Read the records beneath this task and copy every line that contains the string "about".

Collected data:
++++++++

(** * TaskFlow voice-control session: codec, scheduler, task store, dispatcher

    A shallow embedding of the voice-control core of the TaskFlow front end
    (the single TypeScript module holding [DjangoAPI], the PCM helpers and
    [startLiveSession]) together with the properties its specification
    states about it.

    Conventions of the embedding:
    - an [async] function is a state-passing function that returns a value
      or a thrown exception; a handler runs to completion before the next
      one starts, and the [setTimeout] pauses of the mock back end only let
      time pass;
    - audio samples are rationals, which hold every single-precision value
      exactly; task ids are integers, and the one addition made on them
      rounds as the addition of doubles does; the times of the audio clock
      are doubles, non-negative or infinite, and their sums round;
    - what the browser decides (the microphone prompt, the readings of the
      two clocks) is an argument of the function that asks for it. *)

From Stdlib Require Import ZArith QArith Qabs Qminmax Qround Lia Lqa Ascii.
From stdpp Require Import base option list strings gmap.

Local Open Scope Z_scope.

(** ** JavaScript preliminaries *)

(** What a [throw] carries.  [Error] is the constructor the source calls
    itself; the other three are raised by the run time ([TypeError] on a
    property read of [undefined], [RangeError] by the typed-array
    constructor, a [DOMException] by [atob], [createBuffer] and
    [getUserMedia]). *)
Inductive JsExn : Type :=
  | Error (message : string)
  | TypeError (message : string)
  | RangeError (message : string)
  | DOMException (name message : string).

(** [(e as Error).message] *)
Definition message_of (e : JsExn) : string :=
  match e with
  | Error m | TypeError m | RangeError m | DOMException _ m => m
  end.

(** [e.name] *)
Definition exn_name (e : JsExn) : string :=
  match e with
  | Error _ => "Error"
  | TypeError _ => "TypeError"
  | RangeError _ => "RangeError"
  | DOMException n _ => n
  end.

(** The outcome of evaluating a piece of code: a value or a [throw]. *)
Inductive Completion (A : Type) : Type :=
  | Normal (a : A)
  | Throw (e : JsExn).
Arguments Normal {A} a.
Arguments Throw {A} e.

(** ** Numbers

    A JavaScript number is an IEEE 754 double: 53 significant bits, every
    result rounded to the nearest double, a tie to the one whose last bit
    is 0.  The arithmetic is modelled on integers: an integer-valued double
    by that integer, and a time of the audio clock by its number of steps
    of 2^-1074, the distance between the smallest doubles, of which every
    finite double is a multiple. *)

Module Float64.

(** [n / d] rounded to the nearest integer, ties to even; [d] positive. *)
Definition rne (n d : Z) : Z :=
  let q := n / d in
  let r := n mod d in
  if 2 * r <? d then q
  else if d <? 2 * r then q + 1
  else if Z.even q then q else q + 1.

(** The number of low bits that the integer part of [n / d] has beyond the
    53 a double keeps. *)
Definition excess (n d : Z) : Z := Z.max 0 (Z.log2 (n / d) - 52).

(** The non-negative rational [n / d] rounded to the nearest integer with
    at most 53 significant bits. *)
Definition round (n d : Z) : Z :=
  let ulp := 2 ^ excess n d in
  rne n (d * ulp) * ulp.

(** The double nearest to the integer [k]: what [a + b] gives for
    integer-valued doubles [a] and [b] whose exact sum is [k].  (The sum
    of a double and 1 never overflows.) *)
Definition integer (k : Z) : Z := Z.sgn k * round (Z.abs k) 1.

(** [Number.isSafeInteger] *)
Definition isSafeInteger (n : Z) : Prop := Z.abs n ≤ 2 ^ 53 - 1.

(** *** Times of the audio clock

    [currentTime], which is never negative, [buffer.duration] and what the
    scheduler computes from them: a non-negative finite double, held as
    its number of steps of 2^-1074, or [+Infinity], held as 2^2098, the
    number of steps of 2^1024.  A result that rounds to 2^1024 or more is
    [+Infinity]. *)
Definition infinity : Z := 2 ^ 2098.

Definition overflow (k : Z) : Z := Z.min k infinity.

Definition is_double (k : Z) : bool :=
  (0 <=? k) && (k <=? infinity) && (round k 1 =? k).

Record t : Type := mk { grid : Z; grid_is_double : is_double grid = true }.

Definition zero : t := mk 0 eq_refl.

(** The value with the given number of steps; every use below passes a
    number that is one of a double (see [grid_of_round]). *)
Definition of_grid (k : Z) : t :=
  match Sumbool.sumbool_of_bool (is_double k) with
  | left H => mk k H
  | right _ => zero
  end.

(** The double nearest to [n / d], as [length / sampleRate] computes it;
    [n] not negative, [d] positive. *)
Definition ratio (n d : Z) : t := of_grid (overflow (round (n * 2 ^ 1074) d)).

(** [a + b] *)
Definition add (a b : t) : t := of_grid (overflow (round (grid a + grid b) 1)).

(** [Math.max(a, b)] *)
Definition max (a b : t) : t := if grid a <? grid b then b else a.

(** [a <= b] *)
Definition le (a b : t) : Prop := grid a ≤ grid b.

Definition finite (a : t) : Prop := grid a < infinity.

End Float64.

(** ** PCM codec *)

Module Codec.

(** *** Binary strings and the built-in [btoa] / [atob]

    A binary string is a [string]: every character is one code unit in
    0..255.  [btoa] and [atob] are the browser's built-ins (RFC 4648 with
    the forgiving decoder of the HTML standard). *)

Definition alphabet : list ascii :=
  String.list_ascii_of_string
    "ABCDEFGHIJKLMNOPQRSTUVWXYZabcdefghijklmnopqrstuvwxyz0123456789+/".
Lemma elements_wf k : forall s items r,
  elements scan k s = Ok (items, r) -> Forall wf items.
Proof.
  induction k as [|k IH]; [discriminate|]. intros s items r. cbn [elements].
  destruct (scan s) as [[x rx]|] eqn:Hs; [|discriminate]. cbn [bind fst snd].
  apply scan_wf in Hs.
  destruct (skip_ws rx) as [|c r']; [discriminate|].
  destruct (Ascii.eqb c "]"); [intros [= <- _]; constructor; [exact Hs|constructor]|].
  destruct (Ascii.eqb c ","); [|discriminate].
  destruct (elements scan k (skip_ws r')) as [[xs rs]|] eqn:Hxs; [|discriminate].
  cbn [bind fst snd]. intros [= <- _]. constructor; [exact Hs|exact (IH _ _ _ Hxs)].
Qed.

Lemma members_wf k : forall s pairs r,
  members scan string_at k s = Ok (pairs, r) -> Forall wf_member pairs.
Proof.
  induction k as [|k IH]; [discriminate|]. intros s pairs r. cbn [members].
  destruct (string_at s) as [[key rk]|] eqn:Hk; [|discriminate]. cbn [bind fst snd].
  apply string_at_text in Hk.
  destruct (skip_ws rk) as [|colon r1]; [discriminate|].
  destruct (Ascii.eqb colon ":"); [|discriminate].
  destruct (scan (skip_ws r1)) as [[x rx]|] eqn:Hs; [|discriminate].
  cbn [bind fst snd]. apply scan_wf in Hs.
  destruct (skip_ws rx) as [|c r2]; [discriminate|].
  destruct (Ascii.eqb c "}");
    [intros [= <- _]; constructor; [split; assumption|constructor]|].
  destruct (Ascii.eqb c ","); [|discriminate].
  destruct (skip_ws r2) as [|q r3]; [discriminate|].
  destruct (is_quote q); [|discriminate].
  destruct (members scan string_at k r3) as [[xs rs]|] eqn:Hxs; [|discriminate].
  cbn [bind fst snd]. intros [= <- _].
  constructor; [split; assumption|exact (IH _ _ _ Hxs)].
Qed.

Lemma scan_value_wf fuel s v r :
  scan_value parse_float fuel scan s = Ok (v, r) ->
  (forall t out u, scanstring fuel t = Ok (out, u) -> is_text out) ->
  string_at = scanstring fuel -> wf v.
Proof.
  intros H Hstr Hat. unfold scan_value in H. destruct s as [|c rest]; [discriminate|].
  destruct (is_quote c).
  { destruct (scanstring fuel rest) as [[out u]|] eqn:Hs; [|discriminate].
    cbn [bind fst snd] in H. injection H as <- _. exact (Hstr _ _ _ Hs). }
  destruct (Ascii.eqb c "{").
  { destruct (skip_ws rest) as [|c' r']; [discriminate|].
    destruct (Ascii.eqb c' "}"); [injection H as <- _; apply wf_dict; constructor|].
    destruct (is_quote c'); [|discriminate].
    destruct (members scan (scanstring fuel) fuel r') as [[pairs u]|] eqn:Hm;
      [|discriminate].
    cbn [bind fst snd] in H. injection H as <- _.
    rewrite <- Hat in Hm. apply members_wf in Hm.
    destruct (dict_wf _ Hm) as [Hn Hf]. apply wf_dict; assumption. }
  destruct (Ascii.eqb c "[").
  { destruct (skip_ws rest) as [|c' r']; [discriminate|].
    destruct (Ascii.eqb c' "]"); [injection H as <- _; exact I|].
    destruct (elements scan fuel (String c' r')) as [[items u]|] eqn:He;
      [|discriminate].
    cbn [bind fst snd] in H. injection H as <- _.
    apply wf_list. exact (elements_wf _ _ _ _ He). }
  destruct (String.prefix "null" (String c rest)); [injection H as <- _; exact I|].
  destruct (String.prefix "true" (String c rest)); [injection H as <- _; exact I|].
  destruct (String.prefix "false" (String c rest)); [injection H as <- _; exact I|].
  destruct (match_number parse_float (String c rest)) as [[x u]|] eqn:Hn.
  { injection H as <- _. exact (match_number_wf _ _ _ Hn). }
  destruct (String.prefix "NaN" (String c rest));
    [injection H as <- _; intros Hf; discriminate Hf|].
  destruct (String.prefix "Infinity" (String c rest));
    [injection H as <- _; intros Hf; discriminate Hf|].
  destruct (String.prefix "-Infinity" (String c rest));
    [injection H as <- _; intros Hf; discriminate Hf|discriminate].
Qed.

End Values.

Lemma scan_once_wf fuel : forall s v r,
  scan_once parse_float fuel s = Ok (v, r) -> wf v.
Proof.
  induction fuel as [|fuel IH]; [discriminate|]. intros s v r H.
  cbn [scan_once] in H.
  apply (scan_value_wf (scan_once parse_float fuel) IH (scanstring fuel)
           (scanstring_text fuel) fuel s v r H (scanstring_text fuel) eq_refl).
Qed.

Lemma loads_wf text d : loads parse_float text = Ok d -> wf d.
Proof.
  unfold loads.
  set (body := if String.prefix bom text then after 3 text else text).
  destruct (scan_once parse_float (S (String.length body)) (skip_ws body))
    as [[v r]|] eqn:H; [|discriminate].
  cbn [bind fst snd]. destruct (skip_ws r); [|discriminate].
  intros [= <-]. exact (scan_once_wf _ _ _ _ H).
Qed.

(** Re-parsing the export of a parsed document whose surrogates are not
    split pairs gives the document again. *)
Lemma loads_dumps_loads text d :
  loads parse_float text = Ok d -> joined d = true ->
  loads parse_float (dumps float_repr 2 d) = Ok d.
Proof. intros H Hj. apply loads_dumps; [exact (loads_wf _ _ H)|exact Hj]. Qed.

End Decoder.

(** ** What the decoder leaves of its text *)

Lemma leaves_length s r : leaves s r -> (String.length r < String.length s)%nat.
Proof. intros (p & -> & Hp). rewrite length_app. lia. Qed.

Lemma leaves_trans s r t : leaves s r -> leaves r t -> leaves s t.
Proof.
  intros (p & -> & Hp) (q & -> & Hq). exists (p ++ q).
  split; [rewrite app_assoc; reflexivity|rewrite length_app; lia].
Qed.

Lemma leaves_app p s r : leaves s r -> leaves (p ++ s) r.
Proof.
  intros (q & -> & Hq). exists (p ++ q).
  split; [rewrite app_assoc; reflexivity|rewrite length_app; lia].
Qed.

Lemma leaves_cons c s : leaves (String c s) s.
Proof. exists (String c ""). split; [reflexivity|cbn; lia]. Qed.

Lemma skip_ws_split s : exists p, s = p ++ skip_ws s.
Proof.
  induction s as [|c s (p & IH)]; [exists ""; reflexivity|].
  cbn [skip_ws]. destruct (is_ws c); [|exists ""; reflexivity].
  exists (String c p). cbn [append]. rewrite <- IH. reflexivity.
Qed.

Lemma leaves_skip_ws s r : leaves s r -> leaves s (skip_ws r).
Proof.
  intros (p & -> & Hp). destruct (skip_ws_split r) as (q & Hq).
  exists (p ++ q). split; [rewrite app_assoc, <- Hq; reflexivity|rewrite length_app; lia].
Qed.

Lemma skip_ws_leaves s r : leaves (skip_ws s) r -> leaves s r.
Proof.
  intros H. destruct (skip_ws_split s) as (q & Hq). rewrite Hq.
  apply leaves_app, H.
Qed.

Lemma skip_ws_length s : (String.length (skip_ws s) <= String.length s)%nat.
Proof.
  destruct (skip_ws_split s) as (q & Hq). rewrite Hq at 2. rewrite length_app. lia.
Qed.

Lemma prefix_split p s : String.prefix p s = true -> exists r, s = p ++ r.
Proof.
  revert s. induction p as [|a p IH]; intros s; [exists s; reflexivity|].
  destruct s as [|b s]; [discriminate|]. cbn [String.prefix].
  destruct (ascii_dec a b) as [->|]; [|discriminate].
  intros H. destruct (IH s H) as (r & ->). exists r. reflexivity.
Qed.

Lemma prefix_after p s :
  (1 <= String.length p)%nat -> String.prefix p s = true ->
  leaves s (after (String.length p) s).
Proof.
  intros Hp H. destruct (prefix_split p s H) as (r & ->). rewrite after_app.
  exists p. split; [reflexivity|exact Hp].
Qed.

Lemma integer_nonempty s whole t :
  integer s = Some (whole, t) -> (1 <= String.length whole)%nat.
Proof.
  unfold integer. destruct s as [|c s]; [discriminate|].
  assert (H : forall sign u,
    match u with
    | "" => None
    | String c0 r' =>
        if Ascii.eqb c0 "0" then Some (sign ++ "0", r')
        else if is_digit c0
             then let (ds, r'') := digits r' in Some (sign ++ String c0 ds, r'')
             else None
    end = Some (whole, t) -> (1 <= String.length whole)%nat).
  { intros sign [|c0 u]; [discriminate|].
    destruct (Ascii.eqb c0 "0"); [intros [= <- _]; rewrite length_app; cbn; lia|].
    destruct (is_digit c0); [|discriminate]. destruct (digits u) as [ds u'].
    intros [= <- _]. rewrite length_app. cbn. lia. }
  destruct (Ascii.eqb c "-"); [apply (H "-" s)|apply (H "" (String c s))].
Qed.

Section LeavesDecoder.

Variable parse_float : string -> spec_float.

Lemma match_number_leaves s v r :
  match_number parse_float s = Some (v, r) -> leaves s r.
Proof.
  unfold match_number. destruct (integer s) as [[whole t]|] eqn:Hi; [|discriminate].
  pose proof (integer_split _ _ _ Hi) as Hs.
  pose proof (integer_nonempty _ _ _ Hi) as Hw.
  pose proof (fraction_split t) as Hf. destruct (fraction t) as [frac t1].
  pose proof (exponent_split t1) as He. destruct (exponent t1) as [exp t2].
  cbn [fst snd] in *. intros [= _ <-]. exists (whole ++ frac ++ exp).
  split; [|rewrite length_app; lia].
  rewrite Hs, Hf, He at 1. rewrite !app_assoc. reflexivity.
Qed.

Lemma read_hex4_leaves s n r : read_hex4 s = Some (n, r) -> leaves s r.
Proof.
  unfold read_hex4. destruct s as [|c1 [|c2 [|c3 [|c4 rest]]]]; try discriminate.
  destruct (hex_value c1), (hex_value c2), (hex_value c3), (hex_value c4);
    try discriminate.
  intros [= _ <-]. exists (String c1 (String c2 (String c3 (String c4 "")))).
  split; [reflexivity|cbn; lia].
Qed.

Lemma escape_u_leaves s r : escape_u s = Some r -> leaves s r.
Proof.
  unfold escape_u. destruct s as [|b [|u rest]]; try discriminate.
  destruct ((Str.byte b =? 92)%nat && Ascii.eqb u "u"); [|discriminate].
  intros [= <-]. exists (String b (String u "")). split; [reflexivity|cbn; lia].
Qed.

Lemma encode_length n : (1 <= String.length (Utf8.encode n))%nat.
Proof.
  unfold Utf8.encode.
  repeat match goal with
         | |- context [if ?b then _ else _] => destruct b
         end; cbn; lia.
Qed.

Lemma next_leaves s n r : Utf8.next s = Some (n, r) -> leaves s r.
Proof.
  intros H. apply next_Some in H as [-> _]. exists (Utf8.encode n).
  split; [reflexivity|apply encode_length].
Qed.

Section LeavesStrings.

Variable scan : string -> result (string * string).
Hypothesis scan_leaves : forall s out r, scan s = Ok (out, r) -> leaves s r.

Lemma scanned_leaves n s out r : scanned scan n s = Ok (out, r) -> leaves s r.
Proof.
  unfold scanned. destruct (scan s) as [[out' r']|] eqn:Hs; [|discriminate].
  cbn [bind fst snd]. intros [= _ <-]. exact (scan_leaves _ _ _ Hs).
Qed.

Lemma scan_unicode_leaves s out r : scan_unicode scan s = Ok (out, r) -> leaves s r.
Proof.
  unfold scan_unicode. destruct (read_hex4 s) as [[uni rest]|] eqn:H1; [|discriminate].
  apply read_hex4_leaves in H1.
  assert (Hlone : scanned scan uni rest = Ok (out, r) -> leaves s r).
  { intros H. exact (leaves_trans _ _ _ H1 (scanned_leaves _ _ _ _ H)). }
  destruct (Utf8.is_high uni); [|exact Hlone].
  destruct (escape_u rest) as [rest'|] eqn:H2; [|exact Hlone].
  apply escape_u_leaves in H2.
  destruct (read_hex4 rest') as [[uni2 rest2]|] eqn:H3; [|discriminate].
  apply read_hex4_leaves in H3.
  destruct (Utf8.is_low uni2); [|exact Hlone].
  intros H. apply scanned_leaves in H.
  exact (leaves_trans _ _ _ H1 (leaves_trans _ _ _ H2 (leaves_trans _ _ _ H3 H))).
Qed.
(** * salt/client/mixins.py: function dispatch and asynchronous job execution

    A shallow embedding of [SyncClientMixin] and [AsyncClientMixin] and the
    properties of the dispatch layer stated about them.

    Python values are a small universe [pyval]; a raised exception is a value
    of [exn]; code that can raise and that acts on the outside world (the
    event bus, the process table) lives in the monad [M], a state-and-error
    monad over the trace of actions performed so far. *)

From Stdlib Require Import ZArith Lia.
From stdpp Require Import base option list gmap strings sorting.
(** A path without its leading slash, if it has one. *)
Definition trimSlash (p : string) : string :=
  match p with
  | String c rest => if Ascii.eqb c Go.slash then rest else p
  | EmptyString => p
  end.

(** A route of a plain domain whose path is empty, the root, or one plain
    segment with or without a leading slash. *)
Definition simpleRoute (r : RouteSpec.t) : bool :=
  plain (RouteSpec.Domain r)
  && (String.eqb (trimSlash (RouteSpec.Path r)) ""
      || plain (trimSlash (RouteSpec.Path r))).

(** The text of a simple route: the domain alone for the empty and the root
    path, else the domain, a slash and the segment. *)
Definition routeText (r : RouteSpec.t) : string :=
  if String.eqb (trimSlash (RouteSpec.Path r)) "" then RouteSpec.Domain r
  else RouteSpec.Domain r +:+ "/" +:+ trimSlash (RouteSpec.Path r).

(** The text [domain/path] of a route, letter for letter. *)
Definition literalRoute (r : RouteSpec.t) : string :=
  RouteSpec.Domain r +:+ "/" +:+ RouteSpec.Path r.

(** The mounts the volume-preparation container adds to the two auxiliary
    ones: the code volume at [/mnt/code] when there are code mounts not
    marked read-only, the media volume at [/mnt/media] likewise, each at the
    content sub-path of its source. *)
Definition writableCodeMount wp : list VolumeMount.t :=
  match WordpressSpec.CodeVolumeSpec_ (Wordpress.Spec wp) with
  | Some code =>
      if hasCodeMounts wp && negb (CodeVolumeSpec.ReadOnly code)
      then [ {| VolumeMount.Name := codeVolumeName;
                VolumeMount.ReadOnly := false;
                VolumeMount.MountPath := "/mnt/code";
                VolumeMount.SubPath := CodeVolumeSpec.ContentSubPath code |} ]
      else []
  | None => []
  end.

Definition writableMediaMount wp : list VolumeMount.t :=
  match WordpressSpec.MediaVolumeSpec_ (Wordpress.Spec wp) with
  | Some media =>
      if hasMediaMounts wp && negb (MediaVolumeSpec.ReadOnly media)
      then [ {| VolumeMount.Name := mediaVolumeName;
                VolumeMount.ReadOnly := false;
                VolumeMount.MountPath := "/mnt/media";
                VolumeMount.SubPath := MediaVolumeSpec.ContentSubPath media |} ]
      else []
  | None => []
  end.

(** The two mounts of the auxiliary volumes in the volume-preparation
    container. *)
Definition auxMounts : list VolumeMount.t :=
  [ {| VolumeMount.Name := knativeInternalVolume;
       VolumeMount.ReadOnly := false;
       VolumeMount.MountPath := knativeInternalMountPath;
       VolumeMount.SubPath := "" |};
    {| VolumeMount.Name := knativeVarLogVolume;
       VolumeMount.ReadOnly := false;
       VolumeMount.MountPath := knativeVarLogMountPath;
       VolumeMount.SubPath := "" |} ].

(** A mount names one of the volumes of the pod. *)
Definition resolves wp (m : VolumeMount.t) : Prop :=
  exists v, v ∈ volumes wp /\ Volume.Name v = VolumeMount.Name m.

(** The names a media-derived variable can have. *)
Definition mediaEnvNames : list string :=
  [ "STACK_MEDIA_BUCKET";
    "AWS_ACCESS_KEY_ID"; "AWS_SECRET_ACCESS_KEY"; "AWS_CONFIG_FILE"; "S3_ENDPOINT";
    "GOOGLE_CREDENTIALS"; "GOOGLE_APPLICATION_CREDENTIALS" ].

(** The credentials of the backends of a media source, S3 first. *)
Definition backendCredentials (media : MediaVolumeSpec.t) : list EnvVar.t :=
  from_option BucketVolumeSource.Env [] (MediaVolumeSpec.S3VolumeSource media)
  ++ from_option BucketVolumeSource.Env [] (MediaVolumeSpec.GCSVolumeSource media).

(** The number of variables of a list named [name]. *)
Definition varsNamed (name : string) (vars : list EnvVar.t) : nat :=
  length (filter (fun e => EnvVar.Name e = name) vars).

End MoreNotions.

Module MoreSamples.

(** A media source, marked read-only, with the claim and the host-path
    variants both set and a content sub-path. *)
Definition claimMedia : MediaVolumeSpec.t :=
  {| MediaVolumeSpec.ReadOnly := true;
     MediaVolumeSpec.MountPath := "/app/web/wp-content/uploads";
     MediaVolumeSpec.ContentSubPath := "uploads";
     MediaVolumeSpec.S3VolumeSource := None;
     MediaVolumeSpec.GCSVolumeSource := None;
     MediaVolumeSpec.PersistentVolumeClaim :=
       Some {| PersistentVolumeClaimSpec.AccessModes := ["ReadWriteMany"];
               PersistentVolumeClaimSpec.StorageClassName := None;
               PersistentVolumeClaimSpec.Storage := "10Gi" |};
     MediaVolumeSpec.HostPath :=
       Some {| HostPathVolumeSource.Path := "/srv/media";
               HostPathVolumeSource.Type_ := None |};
     MediaVolumeSpec.EmptyDir := None |}.

(** The git code source, the read-only claim media source and a
    bootstrap. *)
Definition fullSite : Wordpress.t :=
  Sample.site (Some Sample.gitCode) (Some claimMedia) (Some Sample.bootstrap)
    [] [] [] None None.

(** The same resource with a mount of the caller that names no volume of
    the pod. *)
Definition danglingMountSite : Wordpress.t :=
  Sample.site (Some Sample.gitCode) (Some claimMedia) (Some Sample.bootstrap)
    [ {| VolumeMount.Name := "nowhere";
         VolumeMount.ReadOnly := false;
         VolumeMount.MountPath := "/mnt/nowhere";
         VolumeMount.SubPath := "" |} ]
    [] [] None None.

(** A route whose path climbs out of its domain. *)
Definition traversalSite : Wordpress.t :=
  Sample.site None None None []
    [ {| RouteSpec.Domain := "shop.example.com";
         RouteSpec.Path := "../admin.example.com" |} ]
    [] None None.

(** A media source with the S3 backend and an emptyDir mount source. *)
Definition s3EmptyDirSite : Wordpress.t :=
  Sample.site None
    (Some (Sample.mediaOf (Some Sample.s3Bucket) None (Some EmptyDirVolumeSource.zero)))
    None [] [] [] None None.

++++++++

**Response area:**
    states about it.
    properties of the dispatch layer stated about them.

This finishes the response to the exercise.